Burping noxious flavors is my primary concern when deciding what to eat pre-workout. I know some athletes carb-load while others swear by fasted-state cardio and still others strive for a balanced meal 1-3 hours before getting their sweat on. And let’s not forget the smoothie/shake contingent! (The difference between a workout smoothie and a shake? Nothing except that women drink the former and men drink the latter.) But who cares about blood glucose levels if I’m regurgitating sausage and peppers between sets? Add in my fish-oil supplement and I might retch on the track. Therefore my pre-workout meals are generally pretty bland. Oh and I learned to avoid soy products the hard way when my gaseous emissions nearly asphyxiated an entire TurboKick class. (Yes, 3 years later and I’m still apologizing for that one.)

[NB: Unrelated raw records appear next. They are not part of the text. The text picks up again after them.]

(** X21: once clicked, the button renders as working: whatever the state
    before the click, [createButtons] for the extension after the click
    gives one button with the spinner as content, the class [working] and
    neither [installed] nor [outdated], under the key of its label. *)
Theorem install_button_renders_working_after_click (s : VSCXInstallButton.State) :
  VSCXInstallButton.createButtons (VSCXInstallButton.extension (VSCXInstallButton.onClick s))
  = [working_button (VSCXInstallButton.installed (VSCXInstallButton.extension s))].
Proof.
  destruct s as [[installed busy outdated] calls stopped].
  unfold VSCXInstallButton.onClick.
  destruct busy, installed, outdated; reflexivity.
Qed.

(** ** The classes of [PluginIconTheme.getIcon] *)

Lemma join_space_cons (c : string) (rest : list string) :
  rest <> [] -> Js.join " " (c :: rest) = c +:+ " " +:+ Js.join " " rest.
Proof. destruct rest; [congruence | reflexivity]. Qed.

Lemma theme_getIcon_kind
    (esc : string -> option string) (getName : Element -> string)
    (languageOf : string -> string) (element : Element) :
  exists kind rest,
    In kind kind_classes
    /\ theme_getIcon esc getName languageOf element = kind +:+ " " +:+ rest
    /\ (isWorkspaceRootNode element = true ->
        kind = if expanded element then rootFolderExpandedIcon else rootFolderIcon).
Proof.
  assert (Hfile : forall uri, exists rest,
             getFileIcon esc getName languageOf element uri
             = fileIcon +:+ " " +:+ rest).
  { intros uri. eexists. unfold getFileIcon. apply join_space_cons.
    unfold fileNameIcon. discriminate. }
  unfold theme_getIcon, getFolderIcon, kind_classes.
  destruct (isWorkspaceRootNode element).
  { destruct (expanded element); do 2 eexists;
      (split; [|split; [reflexivity | reflexivity]]); simpl; tauto. }
  destruct (isDirNode element).
  { destruct (expanded element); do 2 eexists;
      (split; [|split; [reflexivity | discriminate]]); simpl; tauto. }
  destruct (isFileStatNode element).
  { destruct (Hfile (fileStatUri element)) as [rest ->].
    do 2 eexists. split; [|split; [reflexivity | discriminate]]. simpl; tauto. }
  destruct (isFileStat element).
  { destruct (isDirectory element).
    - do 2 eexists. split; [|split; [reflexivity | discriminate]]. simpl; tauto.
    - destruct (Hfile (statUri element)) as [rest ->].
      do 2 eexists. split; [|split; [reflexivity | discriminate]]. simpl; tauto. }
  destruct (negb _).
  - do 2 eexists. split; [|split; [reflexivity | discriminate]]. simpl; tauto.
  - destruct (Hfile (uriString element)) as [rest ->].
    do 2 eexists. split; [|split; [reflexivity | discriminate]]. simpl; tauto.
Qed.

The issue of what to eat to best fuel your workout came up as I was reading an interview with Kiefer John that Meanliving tweeted called “Females, Fat Loss and Performance.” The gist of the article is that the differences between the male and female body require different programs. He says, “Most of the recommendations women read in mainstream media are actually recommendations for male athletes that are blindly carried over and applied to women. That’s a huge problem.” His main two points of difference are that women shouldn’t eat carbs because we burn proportionately more fat than men and that we should do less cardio if we want to be lean. His science was a little sketchy but I know a lot of people that wouldn’t argue with his conclusions.
In regards to the first point he writes, “ The hormonal situations occurring when you first wake up creates an optimal environment for fat burning, the moment that you eat carbs this environment is ruined. That’s why I always tell everyone, ‘as soon as you get up, bacon and eggs, bacon and eggs’.
This idea that the body awakes from its overnight fast in a state particularly attuned to burn fat has been around for a long time. But is it true? According to one of my all-time fave fitness writers Tom Venuto (and the first one I ever fell in exercise-love with – his book Burn the Fat, Feed the Muscle was my very first Great Fitness Experiment ever!), the research supports this theory.
- When you wake up in the morning after an overnight 8-12 hour fast, your body’s stores of glycogen are somewhat depleted. Doing cardio in this state causes your body to mobilize more fat because of the unavailability of glycogen.
- Eating causes a release of insulin. Insulin interferes with the mobilization of body fat. Less insulin is present in the morning; therefore, more body fat is burned when cardio is done in the morning.
- There is less carbohydrate (glucose) “floating around” in the bloodstream when you wake up after an overnight fast. With less glucose available, you will burn more fat.
- If you eat immediately before a workout, you have to burn off what you just ate first before tapping into stored body fat (and insulin is elevated after a meal.)